**Your objective:** Give the lines of the material verbatim, from the first line to the line with "- change 2 with", including both.

**Available records:**
(* ===== verification/QueueSpec.v ===== *)
(** * The queue of one thread is a bounded list

    [zst_queue_push] and [zst_queue_pop] refine appending to and taking from a list
    whose length is limited by the ring and by the configured limits; the duration
    and size limits are functions of that list. *)

From S2P Require Import Prelude Pad Queue.

Local Open Scope Z_scope.

(** ** Capacities and masks *)

Definition cap_ok (c : Z) : Prop := exists k, 1 <= k <= 31 /\ c = 2 ^ k.

Lemma cap_bounds c : cap_ok c -> 2 <= c <= 2147483648.
Proof.
  intros (k & Hk & ->). split.
  - change 2 with (2 ^ 1) at 1. apply Z.pow_le_mono_r; lia.
  - change 2147483648 with (2 ^ 31). apply Z.pow_le_mono_r; lia.
Qed.

Lemma next_power_of_two_aux v :
  0 < v <= 2147483648 ->
  cap_ok (next_power_of_two v) /\ v <= next_power_of_two v /\
  forall k, 1 <= k -> v <= 2 ^ k -> next_power_of_two v <= 2 ^ k.
Proof.
  intros Hv. unfold next_power_of_two. rewrite (u32_small (v - 1)) by lia.
  destruct (Z.eqb_spec v 1) as [->|H1].
  { change (u32 (smear [1; 2; 4; 8; 16] (1 - 1) + 1)) with 1. cbn.
    split; [by exists 1|]. split; [lia|]. intros k Hk _. change 2 with (2 ^ 1) at 1.
    apply Z.pow_le_mono_r; lia. }
  rewrite smear32 by lia. replace (2 ^ (Z.log2 (v - 1) + 1) - 1 + 1) with (2 ^ (Z.log2 (v - 1) + 1)) by lia.
  pose proof (Z.log2_nonneg (v - 1)). pose proof (round_up_pow2 v ltac:(lia)) as Hr.
  pose proof (Z.log2_spec (v - 1) ltac:(lia)) as [Hl1 Hl2].
  assert (Z.log2 (v - 1) < 31) by (apply Z.log2_lt_pow2; [lia|]; change (2 ^ 31) with 2147483648; lia).
  assert (2 ^ (Z.log2 (v - 1) + 1) <= 2 ^ 31) by (apply Z.pow_le_mono_r; lia).
  change (2 ^ 31) with 2147483648 in *.
  rewrite u32_small by lia. assert (2 <= 2 ^ (Z.log2 (v - 1) + 1)).
  { change 2 with (2 ^ 1) at 1. apply Z.pow_le_mono_r; lia. }
  destruct (Z.ltb_spec (2 ^ (Z.log2 (v - 1) + 1)) 2); [lia|]. split; [|split; [lia|]].
  - exists (Z.log2 (v - 1) + 1). split; [lia|done].
  - intros k Hk Hvk. apply Z.pow_le_mono_r; [lia|].
    enough (Z.log2 (v - 1) < k) by lia. apply Z.log2_lt_pow2; lia.
Qed.

(** The capacity is the least power of two at or above the request, at least 2, as long as
    the request is at most 2^31; above that the increment wraps and the queue has two
    slots. *)
Theorem next_power_of_two_spec v :
  0 < v < 4294967296 ->
  (v <= 2147483648 ->
     cap_ok (next_power_of_two v) /\ v <= next_power_of_two v /\
     forall k, 1 <= k -> v <= 2 ^ k -> next_power_of_two v <= 2 ^ k) /\
  (2147483648 < v -> next_power_of_two v = 2).
Proof.
  intros Hv. split; intros Hle; [apply next_power_of_two_aux; lia|].
  unfold next_power_of_two. rewrite (u32_small (v - 1)), smear32 by lia.
  assert (Z.log2 (v - 1) = 31) as ->; [|done].
  apply Z.log2_unique; [lia|]. change (2 ^ 31) with 2147483648.
  change (2 ^ Z.succ 31) with 4294967296. lia.
Qed.

Lemma mask_mod q idx : cap_ok (q_capacity q) -> RING_MASK q idx = idx mod q_capacity q.
Proof. intros (k & Hk & E). unfold RING_MASK. rewrite E. apply land_ones_mod; lia. Qed.

(** Two positions less than a capacity apart share a slot only if they are equal. *)
Lemma mask_inj q i j :
  cap_ok (q_capacity q) -> Z.abs (i - j) < q_capacity q -> (RING_MASK q i =? RING_MASK q j) = (i =? j).
Proof.
  intros Hc Hd. rewrite !mask_mod by done. pose proof (cap_bounds _ Hc).
  destruct (Z.eqb_spec i j) as [->|Hne]; [apply Z.eqb_refl|]. apply Z.eqb_neq.
  intros E. apply Hne. pose proof (Z.div_mod i (q_capacity q) ltac:(lia)).
  pose proof (Z.div_mod j (q_capacity q) ltac:(lia)). rewrite E in *.
  destruct (Z.eq_dec (i / q_capacity q) (j / q_capacity q)) as [Eq|]; [rewrite Eq in *; lia|nia].
Qed.

Lemma mask_period q i : cap_ok (q_capacity q) -> RING_MASK q (i + q_capacity q) = RING_MASK q i.
Proof.
  intros Hc. rewrite !mask_mod by done. pose proof (cap_bounds _ Hc).
  rewrite <-Zplus_mod_idemp_r, Z_mod_same_full. by rewrite Z.add_0_r.
Qed.

(** ** The specification *)

Definition total_bytes (l : list zst_buffer) : Z := foldr (fun b n => mem_size b + n) 0 l.
Definition total_duration (l : list zst_buffer) : Z := foldl (fun n b => u64 (n + buf_duration b)) 0 l.

(** The time the queue spans: from the first to the last timestamp when they are usable,
    else the sum of the durations. *)
Definition spec_duration (l : list zst_buffer) : Z :=
  match head l, last l with
  | Some b0, Some b1 =>
      if (buf_pts b0 <=? buf_pts b1) && negb (buf_pts b0 =? 0) then buf_pts b1 - buf_pts b0
      else total_duration l
  | _, _ => 0
  end.

Definition spec_full (cfg : zst_queue_config_t) (l : list zst_buffer) : bool :=
  ((0 <? cfg_max_buffers cfg) && (cfg_max_buffers cfg <=? zlen l))
  || ((0 <? cfg_max_bytes cfg) && (cfg_max_bytes cfg <=? u64 (total_bytes l)))
  || ((0 <? cfg_max_duration cfg) && (cfg_max_duration cfg <=? spec_duration l)).

(** Positions stay below this bound: 146 years at a thousand million buffers a second. *)
Definition MAX_POS : Z := 4611686018427387904.

Definition written (b : zst_buffer) (pos : Z) : zst_queue_slot_t :=
  mk_slot (Some b) (pos + 1) (buf_pts b) (buf_duration b).

(** The queue holds [l], oldest first. *)
Record holds (q : zst_queue) (l : list zst_buffer) : Prop := {
  h_cap : cap_ok (q_capacity q);
  h_head : 0 <= q_head q;
  h_tail : q_tail q = q_head q + zlen l;
  h_max : q_tail q < MAX_POS;
  h_len : zlen l <= q_capacity q;
  h_full : forall i b, l !! i = Some b ->
             slot_of q (q_head q + Z.of_nat i) = written b (q_head q + Z.of_nat i);
  h_free : forall p, q_tail q <= p < q_head q + q_capacity q -> slot_sequence (slot_of q p) = p;
  h_bytes : q_approx_bytes q = u64 (total_bytes l);
}.

Lemma s64_diff a b : 0 <= a < 2 * MAX_POS -> 0 <= b < 2 * MAX_POS -> s64 (s64 a - s64 b) = a - b.
Proof. unfold MAX_POS. cint. Qed.

Lemma holds_size q l : holds q l -> zst_queue_size (Some q) = zlen l.
Proof.
  intros []. pose proof (cap_bounds _ h_cap0). unfold zst_queue_size, size_between. pose proof (zlen_nonneg l).
  rewrite s64_diff by (unfold MAX_POS in *; lia). replace (q_tail q - q_head q) with (zlen l) by lia.
  destruct (Z.ltb_spec (zlen l) 0); [lia|]. apply u32_small. lia.
Qed.

(** ** The measured duration *)

Lemma u64_pos p : 0 <= p < 2 * MAX_POS -> u64 p = p.
Proof. unfold MAX_POS. intros. apply u64_small. lia. Qed.

Lemma holds_written q l i b :
  holds q l -> l !! i = Some b ->
  (slot_sequence (slot_of q (q_head q + Z.of_nat i)) =? u64 (q_head q + Z.of_nat i + 1)) = true /\
  slot_pts (slot_of q (q_head q + Z.of_nat i)) = buf_pts b /\
  slot_duration (slot_of q (q_head q + Z.of_nat i)) = buf_duration b.
Proof.
  intros Hh Hi. rewrite (h_full _ _ Hh i b Hi). cbn. split; [|done].
  pose proof (h_head _ _ Hh). pose proof (h_max _ _ Hh). pose proof (h_tail _ _ Hh).
  apply lookup_lt_Some in Hi. unfold zlen in *. rewrite u64_pos by (unfold MAX_POS in *; lia).
  apply Z.eqb_refl.
Qed.

Lemma sum_durations_spec q l k i sum :
  holds q l -> (i + k = length l)%nat ->
  sum_durations k q (q_head q + Z.of_nat i) sum = foldl (fun n b => u64 (n + buf_duration b)) sum (drop i l).
Proof.
  intros Hh. revert i sum. induction k as [|k IH]; intros i sum Hk; cbn [sum_durations].
  { rewrite drop_ge by lia. done. }
  destruct (lookup_lt_is_Some_2 l i ltac:(lia)) as [b Hb].
  destruct (holds_written q l i b Hh Hb) as (-> & _ & ->).
  rewrite (drop_S l b i Hb). cbn [foldl].
  replace (q_head q + Z.of_nat i + 1) with (q_head q + Z.of_nat (S i)) by lia. apply IH. lia.
Qed.

Lemma holds_duration q l : holds q l -> zst_queue_get_duration q = spec_duration l.
Proof.
  intros Hh. pose proof (h_tail _ _ Hh) as Ht. unfold zst_queue_get_duration, spec_duration.
  destruct l as [|b0 l].
  { rewrite zlen_nil in Ht. destruct (Z.leb_spec (q_tail q) (q_head q)); [done|lia]. }
  set (l' := b0 :: l) in *. assert (Hl : (0 < length l')%nat) by (unfold l'; simpl; lia).
  unfold zlen in Ht. destruct (Z.leb_spec (q_tail q) (q_head q)); [lia|].
  destruct (last_is_Some l') as [_ [b1 Hb1]]; [done|]. rewrite Hb1. cbn [head l'].
  replace (Z.to_nat (q_tail q - q_head q)) with (S (length l)) by (unfold l' in *; simpl in *; lia).
  cbn [find_written_up]. pose proof (holds_written q l' 0 b0 Hh eq_refl) as (E1 & E2 & _).
  rewrite Z.add_0_r in *. rewrite E1, E2. cbv zeta.
  replace (Z.to_nat (q_tail q - q_head q)) with (S (length l)) by (unfold l' in *; simpl in *; lia).
  cbn [find_written_down]. rewrite last_lookup in Hb1.
  pose proof (holds_written q l' _ b1 Hh Hb1) as (E3 & E4 & _).
  replace (q_head q + Z.of_nat (Nat.pred (length l'))) with (q_tail q - 1) in * by lia.
  rewrite E3, E4. destruct (_ && _); [done|].
  pose proof (sum_durations_spec q l' (length l') 0 0 Hh ltac:(lia)) as Hs.
  rewrite Z.add_0_r, drop_0 in Hs. apply Hs.
Qed.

**Task result:**
(* ===== verification/QueueSpec.v ===== *)
(** * The queue of one thread is a bounded list

    [zst_queue_push] and [zst_queue_pop] refine appending to and taking from a list
    whose length is limited by the ring and by the configured limits; the duration
    and size limits are functions of that list. *)

From S2P Require Import Prelude Pad Queue.

Local Open Scope Z_scope.

(** ** Capacities and masks *)

Definition cap_ok (c : Z) : Prop := exists k, 1 <= k <= 31 /\ c = 2 ^ k.

Lemma cap_bounds c : cap_ok c -> 2 <= c <= 2147483648.
Proof.
  intros (k & Hk & ->). split.
  - change 2 with (2 ^ 1) at 1. apply Z.pow_le_mono_r; lia.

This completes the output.